- Theatrical release poster
- Directed by: Claude Pinoteau
- Screenplay by: Danièle Thompson; Claude Pinoteau;
- Dialogue by: Danièle Thompson
- Produced by: Marcel Dassault
- Starring: Sophie Marceau; Brigitte Fossey; Claude Brasseur;
- Cinematography: Edmond Séchan
- Edited by: Marie-Josèphe Yoyotte
- Music by: Vladimir Cosma
- Production company: Gaumont
- Distributed by: Gaumont Distribution
- Release date: 17 December 1980 (France);
- Running time: 110 minutes
- Country: France
- Language: French
- Box office: $32.8 million

= La Boum =

1980 French film

La Boum (English title: The Party or Ready for Love) is a 1980 French teen romantic comedy film directed by Claude Pinoteau and starring Sophie Marceau, appearing in her film début. Written by Danièle Thompson and Pinoteau, the film is about a thirteen-year-old French girl finding her way at a new high school and coping with domestic problems. The film earned 4,378,500 admissions in France and was an international box-office hit. The music was written by Vladimir Cosma, with Richard Sanderson singing the song "Reality". A sequel, La Boum 2, was released in 1982.

==Plot==
François, a dentist, and his wife Françoise, an illustrator, move to Paris and place their daughter Vic, aged 13, in one of the capital's best schools. Making friends, her free time becomes a whirl of discos, cinemas, and parties.

François is contacted by Vanessa, a former lover, who insists he spends a final night with her and, when he tries to go home, rings Françoise to say he was taken to a hospital with a broken leg. After keeping up that pretense for a while, François comes clean with his wife, who kicks him out, smashes up Vanessa's shop, and starts an affair with Éric, one of Vic's teachers, who is then punched in the street by François.

Trying to make sense of her parents' behaviour, Vic is helped by her great-grandmother Poupette, who encourages her in her pursuit of Matthieu, the boy of her dreams.

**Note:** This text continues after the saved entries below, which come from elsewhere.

(* ===== verification/ValueStack.v ===== *)
(** * The evaluation stack: [vm/neovm/value_stack.go],
    [vm/neovm/value_stack_conversion.go]

    The stack is a slice whose last element is the top.  Operations are
    functions of the stack that may fail; an index counts from the top.  The
    specification is the list of the values from the top down, bounded by the
    limit. *)

From S2P Require Import Prelude Codec BigInt IntValue VmValue.

Definition ERR_OVER_STACK_LEN : gerror := "the count over the stack length".
Definition ERR_OVER_LIMIT_STACK : gerror := "the stack over max size".

Lemma reverse_rev {A} (l : list A) : reverse l = rev l.
Proof. unfold reverse. rewrite <- rev_alt. reflexivity. Qed.

Section Stack.
Context `{Interops}.

Record ValueStack := mkStack { data : list VmValue; limit : Z }.
Abbreviation SM A := (ST ValueStack A).

Definition NewValueStack (limit : Z) : ValueStack := mkStack [] limit.

Definition Count : SM Z := fun s => Ok (zlen (data s), s).

(** [append], then [copy(data[index+1:], data[index:])], then the assignment. *)
Definition Insert (index : Z) (t : VmValue) : SM unit := fun self =>
  let l := zlen (data self) in
  if limit self <=? l then Err ERR_OVER_LIMIT_STACK
  else if (l <? index) || (index <? 0) then Err ERR_INDEX_OUT_OF_BOUND
  else
    let i := Z.to_nat (l - index) in
    let d := data self ++ [t] in
    let d := take (i + 1) d ++ take (length d - (i + 1)) (drop i d) in
    Ok ((), mkStack (<[i := t]> d) (limit self)).

Definition Peek (index : Z) : SM VmValue := fun self =>
  let l := zlen (data self) in
  if (l <=? index) || (index <? 0) then Err ERR_INDEX_OUT_OF_BOUND
  else match data self !! Z.to_nat (l - index - 1) with Some v => Ok (v, self) | None => Panic end.

Definition Remove (index : Z) : SM VmValue := fun self =>
  let l := zlen (data self) in
  if (l <=? index) || (index <? 0) then Err ERR_INDEX_OUT_OF_BOUND
  else
    let i := l - index in
    match data self !! Z.to_nat (i - 1) with
    | Some v => Ok (v, mkStack (take (Z.to_nat (i - 1)) (data self) ++ drop (Z.to_nat i) (data self)) (limit self))
    | None => Panic
    end.

(** [Set] counts from the bottom. *)
Definition Set_ (index : Z) (t : VmValue) : SM unit := fun self =>
  if (zlen (data self) <=? index) || (index <? 0) then Err ERR_INDEX_OUT_OF_BOUND
  else Ok ((), mkStack (<[Z.to_nat index := t]> (data self)) (limit self)).

Definition Push (t : VmValue) : SM unit := fun self =>
  if limit self <=? zlen (data self) then Err ERR_OVER_STACK_LEN
  else Ok ((), mkStack (data self ++ [t]) (limit self)).

Definition PushMany (vals : list VmValue) : SM unit := fun self =>
  if limit self <? zlen (data self) + zlen vals then Err ERR_OVER_STACK_LEN
  else Ok ((), mkStack (data self ++ vals) (limit self)).

(** The loop of [PushAsArray], [KEYS] and [VALUES]: fill a new array. *)
Fixpoint append_values (arr vals : list VmValue) : res (list VmValue) :=
  match vals with
  | [] => Ok arr
  | v :: vals' => let* arr := data_append arr v in append_values arr vals'
  end.

Definition PushAsArray (vals : list VmValue) (h : Heap) (self : ValueStack) : res (Heap * ValueStack) :=
  if limit self <? zlen (data self) + 1 then Err ERR_OVER_STACK_LEN
  else
    let* arr := append_values [] vals in
    let '(l, h) := alloc (OArr false arr) h in
    Ok (h, mkStack (data self ++ [VArray l]) (limit self)).

Definition Pop : SM VmValue := fun self =>
  let length := zlen (data self) in
  if length =? 0 then Err ERR_INDEX_OUT_OF_BOUND
  else match data self !! Z.to_nat (length - 1) with
       | Some v => Ok (v, mkStack (take (Z.to_nat (length - 1)) (data self)) (limit self))
       | None => Panic
       end.

Definition PopPair : SM (VmValue * VmValue) :=
  do rhs <- Pop; do lhs <- Pop; st_ret (lhs, rhs).
Definition PopTriple : SM (VmValue * VmValue * VmValue) :=
  do '(mid, rhs) <- PopPair; do lhs <- Pop; st_ret (lhs, mid, rhs).

Definition Swap (i j : Z) : SM unit := fun self =>
  let l := zlen (data self) in
  if (l <=? i) || (i <? 0) then Err ERR_INDEX_OUT_OF_BOUND
  else if (l <=? j) || (j <? 0) then Err ERR_INDEX_OUT_OF_BOUND
  else if i =? j then Ok ((), self)
  else
    let a := Z.to_nat (l - i - 1) in let b := Z.to_nat (l - j - 1) in
    match data self !! a, data self !! b with
    | Some x, Some y => Ok ((), mkStack (<[b := x]> (<[a := y]> (data self))) (limit self))
    | _, _ => Panic
    end.

Definition CopyTo (stack : ValueStack) (self : ValueStack) : res ValueStack :=
  if limit stack <? zlen (data self) + zlen (data stack) then Err ERR_OVER_STACK_LEN
  else Ok (mkStack (data stack ++ data self) (limit stack)).

(** ** Conversions *)

Definition PushBool (val : bool) : SM unit := Push (VmValueFromBool val).
Definition PopAsBool : SM bool := do val <- Pop; st_lift (AsBool val).
Definition PushInt64 (val : Z) : SM unit := Push (VmValueFromInt64 val).
Definition PushUint64 (val : Z) : SM unit := Push (VmValueFromUint64 val).
Definition PushUint32 (val : Z) : SM unit := Push (VmValueFromUint64 val).
Definition PopAsInt64 : SM Z := do val <- Pop; st_lift (AsInt64 val).
Definition PopAsIntValue : SM IntValue := do val <- Pop; st_lift (AsIntValue val).
Definition PushBytes (val : list byte) : SM unit := do v <- st_lift (VmValueFromBytes val); Push v.
Definition PopAsBytes : SM (list byte) := do val <- Pop; st_lift (AsBytes val).
Definition PopAsArray : SM loc := do val <- Pop; st_lift (AsArrayValue val).
Definition PopAsMap : SM loc := do val <- Pop; st_lift (AsMapValue val).
Definition PopAsStruct : SM loc := do val <- Pop; st_lift (AsStructValue val).
Definition PushAsInteropValue (val : option Interop) : SM unit := Push (VInterop val).
Definition PopAsInteropValue : SM (option Interop) := do val <- Pop; st_lift (AsInteropValue val).
Definition PopPairAsBytes : SM (list byte * list byte) :=
  do rhs <- PopAsBytes; do lhs <- PopAsBytes; st_ret (lhs, rhs).
Definition PopPairAsBool : SM (bool * bool) :=
  do rhs <- PopAsBool; do lhs <- PopAsBool; st_ret (lhs, rhs).
Definition PopPairAsInt64 : SM (Z * Z) :=
  do rhs <- PopAsInt64; do lhs <- PopAsInt64; st_ret (lhs, rhs).
Definition PopPairAsIntVal : SM (IntValue * IntValue) :=
  do rhs <- PopAsIntValue; do lhs <- PopAsIntValue; st_ret (lhs, rhs).
Definition PopTripleAsBytes : SM (list byte * list byte * list byte) :=
  do rhs <- PopAsBytes; do mid <- PopAsBytes; do lhs <- PopAsBytes; st_ret (lhs, mid, rhs).
Definition PopTripleAsBool : SM (bool * bool * bool) :=
  do rhs <- PopAsBool; do mid <- PopAsBool; do lhs <- PopAsBool; st_ret (lhs, mid, rhs).
Definition PopTripleAsIntVal : SM (IntValue * IntValue * IntValue) :=
  do rhs <- PopAsIntValue; do mid <- PopAsIntValue; do lhs <- PopAsIntValue; st_ret (lhs, mid, rhs).
Definition PeekAsBytes (index : Z) : SM (list byte) := do val <- Peek index; st_lift (AsBytes val).

(** ** The specification: a bounded list, top first *)

Definition abs (s : ValueStack) : list VmValue := rev (data s).

(** [s'] is a stack with the same limit and contents [l]. *)
Definition holds (s s' : ValueStack) (l : list VmValue) : Prop := abs s' = l /\ limit s' = limit s.

Lemma abs_lookup s i : 0 <= i < zlen (data s) -> data s !! Z.to_nat (zlen (data s) - i - 1) = abs s !! Z.to_nat i.
Proof.
  intros Hi. unfold abs. rewrite <- reverse_rev. unfold zlen in *. rewrite reverse_lookup by lia. f_equal. lia.
Qed.

Lemma abs_length s : zlen (abs s) = zlen (data s).
Proof. unfold abs, zlen. rewrite length_rev. reflexivity. Qed.

Lemma abs_is_Some s i : 0 <= i < zlen (data s) -> exists v, abs s !! Z.to_nat i = Some v.
Proof. intros Hi. apply lookup_lt_is_Some_2. rewrite <- abs_length in Hi. unfold zlen in Hi. lia. Qed.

Françoise discovers that she is pregnant and decides to reconcile with François. At Vic's 14th birthday party, she is in the arms of Matthieu when she suddenly sees another boy of her dreams.

==Cast==
- Sophie Marceau as Victoire "Vic" Beretton
- Brigitte Fossey as Françoise Beretton
- Claude Brasseur as François Beretton
- Denise Grey as Poupette Valadier
- Alexandre Sterling as Matthieu
- Dominique Lavanant as Vanessa
- Jean-Michel Dupuis as Étienne
- Sheila O'Connor as Pénélope Fontanet
- Alexandra Gonin as Samantha Fontanet
- Bernard Giraudeau as Éric Lehmann/Thompson
- Jean-Pierre Castaldi as Brassac
- Jacques Ardouin as Père de Raoul
- Evelyne Bellego as Éliane
- Richard Bohringer as Guibert
- Jean-Claude Bouillaud as Father Boum 2
- Vladimir Cosma as himself

==Production==

===Soundtrack===
1. "Reality" (Cosma-Jordan) by Richard Sanderson – 4:45
2. "It Was Love" (Cosma-Jordan) by The Regiment – 4:30
3. "Formalities (instrumental)" (Cosma-Jordan) by Orchestra Vladimir Cosma – 3:40
4. "Gotta Get a Move On" (Cosma-Jordan) by Karoline Krüger – 2:58
5. "Swingin' Around" (Cosma-Jordan) by The Cruisers – 2:47
6. "Gotta Get a Move On" (Cosma-Jordan) by The Regiment – 4:42
7. "Formalities" (Cosma-Jordan) by The Regiment – 3:41
8. "Gotta Get a Move On (instrumental)" (Cosma-Jordan) by Orchestra Vladimir Cosma – 3:00
9. "Murky Turkey" (Cosma-Jordan) by Richard Sanderson – 3:48
10. "Go On Forever" (Cosma-Jordan) by Richard Sanderson – 3:43

==Reception==

===Box office===
La Boum was an international box office success, earning 4,378,500 admissions (ticket sales) in France, 1,289,289 admissions in Hungary, and 664,981 admissions in West Germany.

===Critical response===
In his review for AllMovie, Hal Erickson called the film "disarmingly diverting" and a "real audience pleaser".

==Sequel==

A sequel, La Boum 2, was released in 1982 in which Marceau reprised her role as Vic. In the sequel, Vic does not have a boyfriend, while her parents are happily back together, and her great-grandmother is considering marriage to her long-term boyfriend. When Vic meets a young boy and becomes attracted to him, she faces the important decision of making love for the first time, as her friends have already done.